Making a Post Just to Make a Post

So it's been almost four years since I've made a post on this blog. Why? I don't know. I think part of the issue is that the older I get the less I care whether anyone knows how I feel about anything. I used to feel pretty sure that I was so wise that everyone would want to know my thoughts about...well...pretty much everything. I mean, all you have to do is look back through this blog to see that I wrote about pretty much anything I felt like writing about. And I had strong opinions about it all. 

That's not the case today. My opinions aren't as strong about most things, and I really don't care whether you know what my opinions are. 

So if that's how I feel, why am I writing now? I don't know. I don't even think about this blog most days. Haven't thought about it in months, if I'm being honest. But I clicked on an old article with my name in it and it included a link to this blog, and I clicked on it. And when I did, I didn't like that the last post I'd made was about a novel I was writing at the time. It seemed like an unfinished way to leave the blog, so I thought I'd write at least one more post. This one. 
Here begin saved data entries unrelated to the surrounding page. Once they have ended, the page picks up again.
(* ===== verification/LocalTime.v ===== *)
(** ingest/linux/local_time.py: the year and zone of log lines that were written
    without them, from the time of the file, the zone of the host and the times at
    which it was running. *)
From S2P Require Import Prelude PyBase PyText PyDates FileSystem.
Import Bytes Str PyText PyDates FileSystem.

Module LocalTime.

(** * datetime

    A moment on some clock: the microseconds since the day before 1 January of
    year 1. *)
Abbreviation datetime := Z.
Definition days (n : Z) : Z := n * us_per_day.
Definition minutes (n : Z) : Z := n * 60000000.
Definition representable (t : datetime) : bool := (us_per_day <=? t) && (t <? (max_ordinal + 1) * us_per_day).
(** [t + timedelta] *)
Definition add (t delta : Z) : result py_exn datetime := if representable (t + delta) then Ok (t + delta) else Raise OverflowError.
Definition year_of (t : datetime) : Z := fst (fst (ord2ymd (t / us_per_day))).
(** [t.isoformat()] of a time in UTC. *)
Definition iso_text (t : datetime) : str := default [] (isoformat 0 t).

Definition ASSUMED_YEAR : str := lit "assumed_year_utc".
Definition ASSUMED_ZONE : str := lit "assumed_utc".
Definition _OUT_OF_ORDER_TOLERANCE : Z := days 7.
Definition _UPTIME_SLACK : Z := minutes 10.
Definition _MIN_YEAR : Z := 1990.
Definition _MAX_ROOT_DEPTH : nat := 8.

(** A [tzinfo]: its offset at a local time, and the local time of a moment in UTC. *)
Record tzinfo := { utcoffset : datetime -> Z; fromutc : datetime -> result py_exn datetime }.
(** Each boot with its end, which is missing while the last one never ended. *)
Record HostClock := { zone : option tzinfo; uptime : list (datetime * option datetime) }.
Definition boot_years (clock : HostClock) : list Z :=
  flat_map (fun '(start, end_) => map (fun k => year_of start + Z.of_nat k) (seq 0 (Z.to_nat (year_of (default start end_) + 1 - year_of start))))
    (uptime clock).
Definition running_at (clock : HostClock) (moment : datetime) : result py_exn bool :=
  match uptime clock with
  | [] => Ok false
  | _ =>
      let starts := map fst (uptime clock) in
      let! late := add moment _UPTIME_SLACK in
      match Sort.bisect_right starts late with
      | O => Ok false
      | S index =>
          match uptime clock !! index with
          | None => Ok false
          | Some (_, None) => Ok true
          | Some (_, Some end_) => let! end_ := add end_ _UPTIME_SLACK in Ok (moment <=? end_)
          end
      end
  end.

(** * The root of the evidence

    Paths are absolute, without dots or links. *)
Definition parents (p : path) : list path := map (fun n => take n p) (rev (seq 0 (length p))).
Definition _is_outside_evidence (data_dir candidate : path) : bool :=
  bool_decide (candidate = []) || bool_decide (data_dir = candidate) || bool_decide (candidate ∈ parents data_dir).
Fixpoint first_root (data_dir : path) (f : fs) (candidates : list path) : option path :=
  match candidates with
  | [] => None
  | candidate :: candidates =>
      if _is_outside_evidence data_dir candidate then None
      else if is_dir (candidate ++ [lit "etc"]) f && is_dir (candidate ++ [lit "var"]) f then Some candidate
      else first_root data_dir f candidates
  end.
Definition _evidence_root (data_dir : path) (f : fs) (p : path) : option path := first_root data_dir f (take _MAX_ROOT_DEPTH (parents p)).

(** * The times at which the host was running *)
Inductive action : Type := system_boot | system_shutdown.
#[export] Instance action_eq_dec : EqDecision action.
Proof. solve_decision. Defined.
(** [events.sort()]: by time, a boot before a shutdown. *)
Definition event_key (e : datetime * action) : Z := 2 * fst e + match snd e with system_boot => 0 | system_shutdown => 1 end.
(** Closes the last interval if it is open. *)
Definition close_last (moment : datetime) (intervals : list (datetime * option datetime)) : list (datetime * option datetime) :=
  match last intervals with
  | Some (start, None) => removelast intervals ++ [(start, Some moment)]
  | _ => intervals
  end.
Definition interval_step (intervals : list (datetime * option datetime)) (e : datetime * action) : list (datetime * option datetime) :=
  match e with
  | (moment, system_boot) => close_last moment intervals ++ [(moment, None)]
  | (moment, system_shutdown) => close_last moment intervals
  end.
Definition uptime_of (events : list (datetime * action)) (last_seen : option datetime) : result py_exn (list (datetime * option datetime)) :=
  let intervals := fold_left interval_step (Sort.sort_by event_key events) [] in
  match last intervals, last_seen with
  | Some (start, None), Some last_seen =>
      let! end_ := add (Z.max last_seen start) (days 1) in
      Ok (close_last end_ intervals)
  | _, _ => Ok intervals
  end.

(** * Years *)
Definition _with_year (value : datetime) (year : Z) : option datetime :=
  let '(_, m, d) := ord2ymd (value / us_per_day) in
  if (1 <=? year) && (year <=? 9999) && (d <=? days_in_month year m) then Some (ymd2ord year m d * us_per_day + value mod us_per_day) else None.
Definition _to_utc (local : datetime) (zone : option tzinfo) : result py_exn datetime :=
  match zone with None => Ok local | Some z => add local (- utcoffset z local) end.

(** The year goes down until the line is no later than [limit]. *)
Definition year_step (local limit year : Z) : result py_exn (Z + Z * option datetime) :=
  let candidate := _with_year local year in
  let late := match candidate with None => true | Some c => limit <? c end in
  if late && (_MIN_YEAR <? year) then Ok (inl (year - 1)) else Ok (inr (year, candidate)).
Fixpoint walk_back (reference_local : datetime) (rev_locals : list datetime) (year : Z) (newer : option datetime) : result py_exn (list Z) :=
  match rev_locals with
  | [] => Ok []
  | local :: rev_locals =>
      let! limit := match newer with Some newer => add newer _OUT_OF_ORDER_TOLERANCE | None => add reference_local (days 1) end in
      let! (year, candidate) := while (S (Z.to_nat (year - _MIN_YEAR))) (year_step local limit) year in
      let! years := walk_back reference_local rev_locals year (match candidate with Some _ => candidate | None => newer end) in
      Ok (year :: years)
  end.
Definition _years_by_file_order (locals_ : list datetime) (reference_local : datetime) : result py_exn (list Z) :=
  let! years := walk_back reference_local (rev locals_) (year_of reference_local) None in
  Ok (rev years).

(** * Rows *)
Record row := { timestamp : option str; timestamp_status : option str }.
Definition provisional (status : str) (r : row) : bool :=
  bool_decide (timestamp_status r = Some status) && match timestamp r with Some (_ :: _) => true | _ => false end.

Section runtime.
(** [datetime.fromisoformat(text).replace(tzinfo=None)]; [None]: [ValueError]. *)
Variable fromisoformat : str -> option datetime.
Definition local_of (r : row) : option datetime := timestamp r ≫= fromisoformat.
Definition set_time (utc : datetime) (status : str) : row := {| timestamp := Some (iso_text utc); timestamp_status := Some status |}.

Definition zone_row (clock : HostClock) (r : row) : result py_exn (row * Z) :=
  match zone clock with
  | Some z =>
      if provisional ASSUMED_ZONE r then
        match local_of r with
        | None => Ok (r, 0)
        | Some local => let! utc := _to_utc local (Some z) in Ok (set_time utc (lit "host_timezone"), 1)
        end
      else Ok (r, 0)
  | None => Ok (r, 0)
  end.

(** The years in which the host was running at the time of the line. *)
Fixpoint fitting_years (clock : HostClock) (local : datetime) (years : list Z) : result py_exn (list Z) :=
  match years with
  | [] => Ok []
  | year :: years =>
      match _with_year local year with
      | None => fitting_years clock local years
      | Some candidate =>
          let! utc := _to_utc candidate (zone clock) in
          let! running := running_at clock utc in
          let! fitting := fitting_years clock local years in
          Ok (if (running : bool) then year :: fitting else fitting)
      end
  end.
Definition choose_year (fitting : list Z) (default_year : Z) : Z :=
  match last fitting with
  | Some latest => if bool_decide (default_year ∈ fitting) then default_year else latest
  | None => default_year
  end.
Definition candidate_years (clock : HostClock) (default_year : Z) : list Z := Sort.sort_by id (remove_dups (default_year :: boot_years clock)).
Definition chosen_year (clock : HostClock) (local : datetime) (default_year : Z) : result py_exn Z :=
  match boot_years clock with
  | [] => Ok default_year
  | _ => let! fitting := fitting_years clock local (candidate_years clock default_year) in Ok (choose_year fitting default_year)
  end.
Definition dated (clock : HostClock) (r : row) (local : datetime) (default_year : Z) : result py_exn (row * Z) :=
  let! chosen := chosen_year clock local default_year in
  match _with_year local chosen with
  | None => Ok (r, 0)
  | Some with_year =>
      let! utc := _to_utc with_year (zone clock) in
      Ok (set_time utc (match zone clock with Some _ => lit "inferred_year_host_timezone" | None => lit "inferred_year" end), 1)
  end.
Definition year_row (r : row) : option datetime := if provisional ASSUMED_YEAR r then local_of r else None.
(** The rows with the default year of each that has a date. *)
Fixpoint year_rows (clock : HostClock) (rows : list row) (default_years : list Z) : result py_exn (list (row * Z)) :=
  match rows with
  | [] => Ok []
  | r :: rows =>
      match year_row r, default_years with
      | Some local, default_year :: default_years =>
          let! r := dated clock r local default_year in
          let! rest := year_rows clock rows default_years in
          Ok (r :: rest)
      | _, _ => let! rest := year_rows clock rows default_years in Ok ((r, 0) :: rest)
      end
  end.
Definition total (rows : list (row * Z)) : Z := fold_left Z.add (map snd rows) 0.
Definition resolve_local_times (rows : list row) (reference : datetime) (clock : HostClock) : result py_exn (list row * Z) :=
  let! zoned := mapM_py (zone_row clock) rows in
  if forallb (fun r => negb (provisional ASSUMED_YEAR r)) rows then Ok (map fst zoned, total zoned)
  else
    let! reference_local := match zone clock with Some z => fromutc z reference | None => Ok reference end in
    let! default_years := _years_by_file_order (omap year_row rows) reference_local in
    let! resolved := year_rows clock (map fst zoned) default_years in
    Ok (map fst resolved, total zoned + total resolved).
End runtime.
End LocalTime.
So what happened with my novel? I finished it. I sent a query letter and the first few chapters to some 60 agents trying to get representation for it, and though I heard back from 3 agents who wanted to see the full novel, in the end, none of them said that it was what they were looking for. I hired a different agent to read my query letter and the first few chapters and suggest changes I could make to interest agents, and she gave me some ideas which I added to both the letter and the novel. Still, though, I couldn't find representation, so I decided to self-publish the novel. But then I decided that--if I were going to publish it myself--I wanted to revert some of the changes that I'd made at that agent's advice. So I started working on reverting SOME of those changes, and in the end, I finally just stopped working on it. I guess I need to be honest and say that I'm not interested in self-publishing. Self-publishing makes sense for non-fiction work where the author gives presentations to audiences and can sell the book at the presentations. Or in the case of my wife, who has self-published a biography of the man who started the museum where she works, that book can be sold in the gift shop of the museum. That makes sense. But I know if I self-publish a novel that I'm going to sell eight copies to friends and family who are going to buy the novel in order to avoid hurting my feelings. They probably won't even read it. And I'd rather just spare them having to spend the $20 for the book. 

When I told a friend what I just wrote above, she strongly encouraged me to follow through and self-publish. It wasn't just enough to have a rough draft of the novel, she said. I needed something finished and printed that my children and grandchildren could have after I was gone. But that's never going to work as motivation for me. I'm not worried what the world thinks about me after I'm going, or whether I'm remembered at all. I'll be dead. What do I care? 

Maybe I'll change my mind at some future date, but for now, I'm fine with the novel in the state it's in now.

And I'm also fine with this blog in the state it's in now that I've made this post. A part of me thinks I should just delete the blog entirely, or at least make it private. But naaah. Leave it up. Read it if you find it and you want to. Or don't read it. What do I care?